The former COO talks about launching the group's e-mail client, modifying the browser for mobile devices, and dispelling rumors about taking the company public.

John Lilly, CEO, Mozilla

John Lilly
CEO, Mozilla

InformationWeek: Is there any reason for Mozilla to go public? InformationWeek: Is there any reason for Mozilla to go public?

John Lilly: We're not going to go public. There're a couple of reasons to go public. One is to get money to give to people who worked on the thing. The other is to get operating capital so you can do more stuff. As to the first one, people are here because the Web is important, not for millions of dollars of financial windfall. So an IPO is not attractive for that particular reason. ...The other reason, working capital, we have some working capital in the bank now. I think our recent financial statements show us having about $50 million in the bank. ...We don't think we need to go to the capital markets right now for more money right. And I don't anticipate that will change.

InformationWeek: Is Mozilla doing anything to close the gap between local application performance and cloud application performance? The browser remains a poor choice for gaming due to lack of 3D acceleration support.

John Lilly: For casual games, Flash has been a fine thing to use. For things like virtual worlds, it's not always been powerful enough. I think with things like SVG and Canvas, that'll bring new -- we have some demos of some 3D work in the browser. That'll start to show up. Obviously we're working on desktop integration and offline storage, and I think we'll close the gap in terms of user experience that way. Performance... that's a good question. I think we're really just starting to explore 3D in the browser. That'll come with time.

InformationWeek: Is there anything else that's on your mind?

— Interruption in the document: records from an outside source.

Definition demo_ops : list Op :=
  [CreateTournament "t1" 7 demo_rules;
   OpenSession demo_device (replicate 32 1) "p1" "CA" 30;
   Enter "t1" "p1" 1;
   StartRound "t1" "p1" 2 1 seed1;
   PlayMove "t1" "p1" 3 1 0 demo_draw;
   FinishRound "t1" "p1" 4 1;
   Close "t1";
   Settle "t1" (mkExclusions 2 []);
   ClaimPayout "t1" "p1" 5].

(** The command of slot [i]. *)
Definition demo_cmd (i : Z) (op : Op) : Command := mkCommand ("k" +:+ itoa i) (1000 * i) (Some op).
Definition demo_cmds : list Command := imap (fun i op => demo_cmd (Z.of_nat i + 1) op) demo_ops.
Definition demo_ballot : Ballot := mkBallot 1 2.

Lemma demo_commands_ok : Forall (command_ok 1) demo_cmds.
Proof.
  unfold demo_cmds, demo_ops. cbn [imap].
  repeat (apply Forall_cons; split; [try exact I|]); [..|apply Forall_nil; exact I].
  - split; [done|]. by repeat constructor.
  - exact (mk_is_Some _ _ deal1).
Qed.

(** The first [n] commands of the log lead to a state that passes [ok]. *)
Lemma demo_run (n : nat) (ok : State -> list Result -> bool) :
  match apply_log 1 NewState 1 demo_ballot (take n demo_cmds) with Some (s, rs) => ok s rs | None => false end = true ->
  exists s rs, reachable 1 s /\ ok s rs = true.
Proof.
  destruct (apply_log 1 NewState 1 demo_ballot (take n demo_cmds)) as [[s rs]|] eqn:E; [|done].
  intros H. exists s, rs. split; [|done]. eapply apply_log_later; [|exact E].
  apply Forall_take, demo_commands_ok.
Qed.

Definition all_ok (rs : list Result) : bool := forallb (fun r => bool_decide (res_code r = OK)) rs.

(** The whole log: settled and claimed. *)
Definition demo_settled (s : State) (rs : list Result) : bool :=
  all_ok rs && (applied s =? 9) &&
  match tournaments s !! "t1" with
  | Some t => bool_decide (t_status t = Settled) && (ClaimableAmount t "p1" =? 450) && negb (String.eqb (r_game (t_rules t)) "")
              && match t_entries t with [e] => e_scored e && String.eqb (entry_id e) "p1" | _ => false end
  | None => false
  end &&
  match rounds (play s) !! ("t1", "p1", 1) with
  | Some rec => String.eqb (rr_status rec) RoundDone && (len (rr_moves rec) =? 1) | None => false end &&
  match results s !! "k9" with
  | Some rec => bool_decide (rec_fingerprint rec = Fingerprint (demo_cmd 9 (ClaimPayout "t1" "p1" 5))) | None => false end &&
  match list_find (fun q => post_kind q = Claim) (postings (book s)) with Some _ => true | None => false end.

Lemma demo_settled_run :
  match apply_log 1 NewState 1 demo_ballot demo_cmds with Some (s, rs) => demo_settled s rs | None => false end = true.
Proof. vm_compute. reflexivity. Qed.

Lemma demo_settled_state : exists s rs, reachable 1 s /\ demo_settled s rs = true.
Proof. apply (demo_run 9). exact demo_settled_run. Qed.
End Demo.

(** * Apply *)

Section Guarantees.
Context `{U : Unicode} (fuel : nat).

(** C21. [Apply] never panics and never runs into a ledger conflict: on every
    reachable state it ends for every decoded command at every slot, with a
    code other than LedgerConflict; below the applied slot it answers
    OutOfOrder and leaves the state alone, above it the slot is applied. *)
Theorem apply_total (s : State) (slot : Slot) (ballot : Ballot) (cmd : Command) :
  reachable fuel s -> command_ok fuel cmd ->
  exists s' res, Apply fuel s slot ballot cmd = Some (s', res) /\ reachable fuel s' /\
    res_code res <> LedgerConflict /\
    (slot <= applied s -> s' = s /\ res_code res = OutOfOrder) /\
    (applied s < slot -> applied s' = slot /\ commands s' = i64 (commands s + 1) /\
       clock s' = Z.max (clock s) (cmd_received_at cmd)).
Proof.
  intros Hr Hok. destruct (reachable_good fuel s Hr) as [I R].
  destruct (Apply_total fuel s slot ballot cmd I Hok) as [(Hle & d & E)|(Hlt & s1 & res & h & E & X & _)].
  - exists s, (result_at OutOfOrder d slot). split_and!; [done..| |lia]. by split.
  - exists (set_hash s1 h), res. split_and!; [done| | |lia|].
    + eapply rtc_r; [exact Hr|]. by eapply st_apply.
    + destruct X as [err _ _ ->|rec _ _ _ ->|rec Hk _ _ ->|_ _ _ _ ->|op s2 r _ _ _ _ [Hc _] -> _]; try done.
      simpl in *. by apply (R _ _ Hk).
    + intros _. assert (C : applied s1 = slot /\ commands s1 = i64 (commands s + 1) /\
        clock s1 = if clock s <? cmd_received_at cmd then cmd_received_at cmd else clock s).
      { destruct X as [err _ -> _|rec _ _ -> _|rec _ _ -> _|_ _ _ -> _|op s2 r _ _ _ O _ _ ->]; try done.
        destruct (outcome_counters fuel _ _ _ _ _ _ O) as (_ & C1 & _ & C2 & _ & C3). simpl in *. auto. }
      simpl. destruct C as (-> & -> & ->). split_and!; [done..|].
      destruct (Z.ltb_spec (clock s) (cmd_received_at cmd)); lia.
Qed.

(** What [Apply] does with a key it has not seen. *)
Lemma Apply_fresh s slot ballot cmd op : reachable fuel s -> command_ok fuel cmd -> applied s < slot ->
  ValidateKey (cmd_key cmd) = None -> results s !! cmd_key cmd = None -> cmd_op cmd = Some op ->
  exists s0 s1 res, Apply fuel s slot ballot cmd = Some (s1, res) /\ reachable fuel s1 /\
    outcome_of fuel slot ballot (closing_of op) (start_slot s slot cmd) s0 res /\ no_conflict res /\ res_slot res = slot /\
    results s1 = <[cmd_key cmd := mkRecord (Fingerprint cmd) res]> (results s) /\
    mutations s1 = (if decide (res_code res = OK) then u64 (mutations s + 1) else mutations s) /\
    tournaments s1 = tournaments s0 /\ order s1 = order s0 /\ book s1 = book s0 /\ play s1 = play s0.
Proof.
  intros Hr Hok Hlt Hv Hk Hop. destruct (reachable_good fuel s Hr) as [I R].
  destruct (Apply_total fuel s slot ballot cmd I Hok) as [(? & _)|(_ & s1 & res & h & E & X & _)]; [lia|].
  destruct X as [err Hv'|rec Hk' _|rec Hk' _|_ _ Hop' _|op' s0 r _ _ Hop' O Hn Hres Hs1];
    [congruence|simpl in *; congruence..|].
  assert (op' = op) as -> by congruence. exists s0, (set_hash s1 h), res. split_and!; [done| |..].
  - eapply rtc_r; [exact Hr|]. by eapply st_apply.
  - subst res. destruct O as [-> Hc|pid ps Hp Hl -> Hc|C Hc]; [by apply oc_rejected|by eapply oc_consumed|by apply oc_done].
  - by subst res.
  - by subst res.
  - subst s1. simpl. by destruct (outcome_counters fuel _ _ _ _ _ _ O) as (-> & _).
  - subst s1 res. simpl. by destruct (outcome_counters fuel _ _ _ _ _ _ O) as (_ & _ & _ & _ & -> & _).
  - by subst s1.
  - by subst s1.
  - by subst s1.
  - by subst s1.
Qed.

(** C6. A key executes at most once.  After a command was applied under a new
    key, any later command with that key changes no data, at whatever slot
    and under whatever leader: a retry with the same fingerprint gets the
    first result marked as replayed, any other command is told the key is
    taken, and a host gives the same answer without proposing it. *)
Theorem apply_exactly_once (s s1 s2 : State) (slot slot' : Slot) (ballot ballot' : Ballot) (cmd cmd' : Command)
    (res : Result) :
  reachable fuel s -> command_ok fuel cmd -> command_ok fuel cmd' -> applied s < slot ->
  ValidateKey (cmd_key cmd) = None -> results s !! cmd_key cmd = None -> is_Some (cmd_op cmd) ->
  Apply fuel s slot ballot cmd = Some (s1, res) -> later fuel s1 s2 ->
  cmd_key cmd' = cmd_key cmd -> applied s2 < slot' ->
  let answer other := if bool_decide (Fingerprint cmd = Fingerprint cmd') then with_replayed res else other in
  res_replayed res = false /\
  (exists s3, Apply fuel s2 slot' ballot' cmd' = Some (s3, answer (result_at KeyReused key_reused slot')) /\ same_data s2 s3) /\
  Replay_result s2 cmd' = Some (answer (result_at KeyReused key_reused 0)).
Proof.
  intros Hr Hok Hok' Hlt Hv Hk [op Hop] E L Hkey Hlt' answer.
  destruct (Apply_fresh s slot ballot cmd op Hr Hok Hlt Hv Hk Hop) as (s0 & x & res' & E' & Hr1 & _ & [_ Hrep] & _ & Hres & _).
  rewrite E in E'. injection E' as <- <-. split; [done|].
  destruct (reachable_good fuel s1 Hr1) as [I1 R1]. destruct (later_spec fuel s1 s2 I1 R1 L) as (I2 & R2 & _ & Hsub).
  assert (Hrec : results s2 !! cmd_key cmd' = Some (mkRecord (Fingerprint cmd) res)).
  { rewrite Hkey. eapply lookup_weaken; [|exact Hsub]. rewrite Hres. apply lookup_insert_eq. }
  split; [exact (Apply_recorded fuel s2 slot' ballot' cmd' _ I2 R2 Hok' Hlt' Hrec)|].
  unfold Replay_result. rewrite Hrec. simpl. unfold answer. by case_bool_decide.
Qed.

John Lilly: I think the Weave stuff is important. In labs we have a project around taking things that are in your browser and in the cloud and connecting them up. And we expect more of that to happen through the year. We just put up our test servers and put up a test extension. And I think there will be lots and lots of experimentation there as we figure out how to build a platform for applications.

InformationWeek: Can you explain a bit more about what Weave does?

John Lilly: People use synchronization services for bookmarks or [Web] history or searches or things like that now. They use Google or or Foxmarks or something. They're basically storing their information on these third-parties. At Mozilla, we think we can provide that kind of cloud computing storage for people. And we think we can start with synchronization of browser state and history and that kind of stuff. And then over time, we can allow other service providers to connect up to our Weave servers so we can get more and more value-added stuff in the browser. So we think we can do this stuff, store encrypted data and give users control over who gets to access what, and how...that kind of thing.

InformationWeek: Do you foresee Mozilla running its own full-blown storage service or will it rely on third-party storage services like Mozy through APIs?

John Lilly: I think both things are in the realm of possibility. We talked about both. We'll have our own data store to start with. I think that hooking in third-parties, both from a services point of view and from a storage point of view is going to make sense before very long.